You mentioned the length of stay, which is obviously key, in that you want to get people in and out as quickly as possible. Why is the length of stay so high in your board, and how will you change that?

Claire Burden

It is high, first, because of the additional beds. As you have seen, the workforce has gone up, but not all the new staff are on the wards. I am running with minimum staffing levels, which means that I am not making optimal decisions every day for every patient, because there are 185 people in the wrong place. At its peak, we had 200 delayed discharges, so 15 per cent to 20 per cent of the bed base was filled by people waiting to go home. Those are all things that you can go at.

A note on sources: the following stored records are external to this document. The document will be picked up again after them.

(* ===== verification/MeteringLedgerTheorems.v ===== *)
(** * What the usage ledger guarantees

    Histories of the ledger under any interleaving of consumers and corrections, with
    injected faults and replays: one priced entry per event, correction chains that add
    up, and answers that the tables back. *)
From Stdlib Require Import ZArith Lia Bool Ascii String.
From stdpp Require Import base tactics option list strings gmap fin_maps sets.
From S2P Require Import Prelude Postgres Identifiers Unicode Catalog Retry Metering Execution MeteringCost MeteringOutbox MeteringOutboxTheorems MeteringLedger.
(** ** The ledger as a sequence of accepted insertions *)
Inductive ledger_history : Ledger -> Prop :=
| history_nil : ledger_history []
| history_snoc tables ledger row : ledger_history ledger -> insert_usage_entry tables ledger row = Ok (ledger ++ [row]) -> ledger_history (ledger ++ [row]).

Lemma insert_usage_entry_ok tables ledger row ledger' : insert_usage_entry tables ledger row = Ok ledger' ->
  ledger' = ledger ++ [row] /\ enforce_usage_ledger_adjustment_integrity ledger row = true /\ enforce_usage_ledger_price_lock tables row = true /\
  usage_ledger_checks row = true /\ find_entry (lr_eventID row) ledger = None /\ existsb (same_key row) ledger = false /\ ledger_references tables row = true.
Proof.
  unfold insert_usage_entry. destruct (_ || _) eqn:E1; [done|]. destruct (_ || existsb _ _) eqn:E2; [done|]. destruct (ledger_references _ _) eqn:E3; [|done].
  intros [= <-]. prop_hyps. destruct (find_entry _ _); [done|]. split_and!; done.
Qed.

Lemma find_entry_Some id ledger row : find_entry id ledger = Some row -> row ∈ ledger /\ lr_eventID row = id.
Proof. unfold find_entry. intros [Hin Hid]%find_some. apply bool_decide_eq_true in Hid. by rewrite list_elem_of_In. Qed.

Lemma find_entry_None id ledger : find_entry id ledger = None <-> id ∉ lr_eventID <$> ledger.
Proof.
  split.
  - intros Hn (row & -> & Hin)%list_elem_of_fmap. unfold find_entry in Hn. rewrite list_elem_of_In in Hin. pose proof (find_none _ _ Hn _ Hin) as Hb. simpl in Hb. by apply bool_decide_eq_false in Hb.
  - intros Hn. destruct (find_entry id ledger) as [row|] eqn:E; [|done]. apply find_entry_Some in E as [Hin <-]. destruct Hn. apply list_elem_of_fmap. eauto.
Qed.

Lemma find_entry_app id l1 l2 : find_entry id (l1 ++ l2) = match find_entry id l1 with Some row => Some row | None => find_entry id l2 end.
Proof. unfold find_entry. induction l1 as [|row l1 IH]; simpl; [done|]. by destruct (bool_decide _). Qed.

Lemma find_entry_elem ledger row : NoDup (lr_eventID <$> ledger) -> row ∈ ledger -> find_entry (lr_eventID row) ledger = Some row.
Proof.
  intros Hnd Hin. destruct (find_entry (lr_eventID row) ledger) as [r|] eqn:E.
  - apply find_entry_Some in E as [Hr Hid]. apply list_elem_of_lookup in Hin as [i Hi]. apply list_elem_of_lookup in Hr as [j Hj].
    assert (i = j) as ->; [|congruence]. eapply NoDup_lookup; [exact Hnd|rewrite list_lookup_fmap, Hi; reflexivity|]. by rewrite list_lookup_fmap, Hj; simpl; rewrite Hid.
  - apply find_entry_None in E. destruct E. apply list_elem_of_fmap. eauto.
Qed.

Lemma history_nodup ledger : ledger_history ledger -> NoDup (lr_eventID <$> ledger).
Proof.
  induction 1 as [|tables ledger row _ IH Hins]; [constructor|]. apply insert_usage_entry_ok in Hins as (_ & _ & _ & _ & Hn & _).
  rewrite fmap_app. simpl. apply NoDup_app. split_and!; [done| |apply NoDup_singleton]. apply find_entry_None in Hn. intros id Hid ->%list_elem_of_singleton. done.
Qed.

Lemma adjusting_app target l1 l2 : adjusting target (l1 ++ l2) = adjusting target l1 ++ adjusting target l2.
Proof. apply filter_app. Qed.

(** Corrections come after the entry they correct. *)
Lemma adjusting_known ledger target : ledger_history ledger -> find_entry target ledger = None -> adjusting target ledger = [].
Proof.
  induction 1 as [|tables ledger row _ IH Hins]; [done|]. rewrite find_entry_app, adjusting_app. destruct (find_entry target ledger) as [r|] eqn:E; [done|].
  intros _. rewrite IH by done. simpl. unfold adjusting. rewrite filter_cons, filter_nil. case_decide as Ht; [|done]. exfalso.
  apply insert_usage_entry_ok in Hins as (_ & Hi & _ & Hc & _). unfold target_of in Ht. destruct (lr_adjustment row) as [a|] eqn:Ha; [|done]. injection Ht as Ht.
  unfold enforce_usage_ledger_adjustment_integrity in Hi. rewrite Ha, Ht, E in Hi. unfold usage_ledger_checks, adjustment_metadata_valid in Hc. rewrite Ha in Hc.
  destruct (is_adjustment row); [done|]. prop_hyps. done.
Qed.

Definition effective_quantity (id : string) (ledger : Ledger) : Z :=
  sum_by lr_quantity (match find_entry id ledger with Some row => [row] | None => [] end) + sum_by lr_quantity (adjusting id ledger).
Definition effective_amount (id : string) (ledger : Ledger) : Z :=
  sum_by lr_amountMicros (match find_entry id ledger with Some row => [row] | None => [] end) + sum_by lr_amountMicros (adjusting id ledger).

(** The result an entry is left with: that of its last correction. *)
Definition recorded_result (ledger : Ledger) (row : LedgerRow) : Z * Z :=
  match last (omap lr_adjustment (adjusting (lr_eventID row) ledger)) with
  | Some a => (aj_resultQuantity a, aj_resultAmount a)
  | None => (lr_quantity row, lr_amountMicros row)
  end.

Lemma accepted_original ledger row tables ledger' : insert_usage_entry tables ledger row = Ok ledger' -> is_adjustment row = false ->
  lr_adjustment row = None /\ 1 <= lr_quantity row <= MaximumExactInteger /\ 0 <= lr_amountMicros row <= MaximumExactInteger.
Proof.
  intros (_ & _ & _ & Hc & _)%insert_usage_entry_ok Ha. unfold usage_ledger_checks, adjustment_metadata_valid, exact in Hc. rewrite Ha in Hc. simpl in Hc.
  destruct (lr_adjustment row); prop_hyps; [done|]. done.
Qed.

Lemma accepted_correction ledger row tables ledger' : insert_usage_entry tables ledger row = Ok ledger' -> is_adjustment row = true ->
  exists a target, lr_adjustment row = Some a /\ find_entry (aj_target a) ledger = Some target /\ is_adjustment target = false /\
    lr_priceVersionID row = lr_priceVersionID target /\ lr_requestID row = lr_requestID target /\ lr_tenantID row = lr_tenantID target /\
    lr_attemptID row = lr_attemptID target /\ lr_tokenType row = lr_tokenType target /\
    effective_quantity (aj_target a) ledger + lr_quantity row = aj_resultQuantity a /\
    effective_amount (aj_target a) ledger + lr_amountMicros row = aj_resultAmount a /\
    0 <= aj_resultQuantity a <= MaximumExactInteger /\ 0 <= aj_resultAmount a <= MaximumExactInteger.
Proof.
  intros (_ & Hi & _ & Hc & _)%insert_usage_entry_ok Ha. unfold usage_ledger_checks, adjustment_metadata_valid, exact in Hc.
  unfold enforce_usage_ledger_adjustment_integrity in Hi. rewrite Ha in *. simpl in *. destruct (lr_adjustment row) as [a|]; [|done].
  destruct (find_entry (aj_target a) ledger) as [target|] eqn:E; [|done]. prop_hyps. exists a, target.
  unfold effective_quantity, effective_amount. rewrite E. simpl. split_and!; try done; lia.
Qed.

Lemma adjusting_snoc target ledger row : adjusting target (ledger ++ [row]) =
  adjusting target ledger ++ (if bool_decide (target_of row = Some target) then [row] else []).
Proof. rewrite adjusting_app. f_equal. unfold adjusting. rewrite filter_cons, filter_nil. case_decide; [by rewrite bool_decide_eq_true_2|by rewrite bool_decide_eq_false_2]. Qed.

(** A correction chain adds up to the result of its last correction. *)
Lemma correction_chain ledger : ledger_history ledger -> forall id row, find_entry id ledger = Some row -> is_adjustment row = false ->
  (effective_quantity id ledger, effective_amount id ledger) = recorded_result ledger row /\
  0 <= effective_quantity id ledger <= MaximumExactInteger /\ 0 <= effective_amount id ledger <= MaximumExactInteger.
Proof.
  induction 1 as [|tables ledger new Hh IH Hins]; [done|]. intros id row Hfind Hrow. unfold effective_quantity, effective_amount. rewrite Hfind, find_entry_app in *.
  rewrite adjusting_snoc, !sum_by_app. destruct (find_entry id ledger) as [old|] eqn:Eold.
  - simplify_eq. destruct (IH id row Eold Hrow) as (Hr & Hq & Ha). unfold effective_quantity, effective_amount in Hr, Hq, Ha. rewrite Eold in Hr, Hq, Ha.
    apply find_entry_Some in Eold as Hid. destruct Hid as [_ Hid]. unfold recorded_result in *. rewrite Hid in *. rewrite adjusting_snoc, omap_app.
    destruct (bool_decide (target_of new = Some id)) eqn:Et; [|simpl in *; rewrite app_nil_r, <- Hr; split_and!; [f_equal; lia|lia..]]. apply bool_decide_eq_true in Et.
    unfold target_of in Et. destruct (lr_adjustment new) as [b|] eqn:Eb; [|done]. injection Et as Et.
    destruct (is_adjustment new) eqn:En; [|by destruct (accepted_original _ _ _ _ Hins En) as [? _]; congruence].
    destruct (accepted_correction _ _ _ _ Hins En) as (a & target & Ea & Et' & _ & _ & _ & _ & _ & _ & Sq & Sa & Bq & Ba). simplify_eq.
    rewrite Et in Et', Sq, Sa. unfold effective_quantity, effective_amount in Sq, Sa. rewrite Et' in *. simplify_eq/=. rewrite Eb. simpl. rewrite last_snoc. split_and!; [f_equal; lia|lia..].
  - unfold find_entry in Hfind. simpl in Hfind. destruct (bool_decide (lr_eventID new = id)) eqn:Eid; [|done]. apply bool_decide_eq_true in Eid. simplify_eq.
    destruct (accepted_original _ _ _ _ Hins Hrow) as (Hn & Hq & Ha). unfold recorded_result. rewrite adjusting_snoc, adjusting_known by done.
    unfold target_of. rewrite Hn. simpl. split_and!; [f_equal; lia|lia..].
Qed.

(** ** Interleavings of consumers and corrections *)
Section Histories.
Context (decode : string -> option UsageEvent) (marshal : UsageEvent -> option string) (sha256 : string -> string).

Inductive meter_step : MeterDB -> MeterDB -> Prop :=
| step_process processor faults tables db now key payload :
    meter_step db (Process decode marshal sha256 processor faults tables db now key payload).1
| step_apply faults tables seen1 seen2 db now command :
    snapshots seen1 seen2 (md_ledger db) command -> meter_step db (Apply faults tables seen1 seen2 db now command).1.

The average waits for a response for patients with my three health and social care partners are between three days and two weeks. It is nobody’s fault. Their operating models are different. South Ayrshire had a model that was heavily dependent on the private sector, and the private sector has withdrawn from home care. Rural home care, in particular, is a very difficult thing to pull off in a private enterprise.

Within what we have, there is absolutely scope to do more and to do things differently, but I have 10,000 people to convince that it is within their gift. When you are working at 110 per cent, it is quite difficult to sound sensible—but that is the job.

Thank you.

The Convener

Thank you very much, Ms Burden. You have been very frank and open. Maybe it has been beneficial that you have not been in your job for a long time, as you have given us a fresh approach and been prepared to be honest with us. I am very grateful for your input this morning.

Is there anything else that you would like to say that we have not touched on?

Claire Burden

No. Thank you very much.

Thank you. That concludes the public part of the meeting.

12:00 Meeting continued in private until 12:21.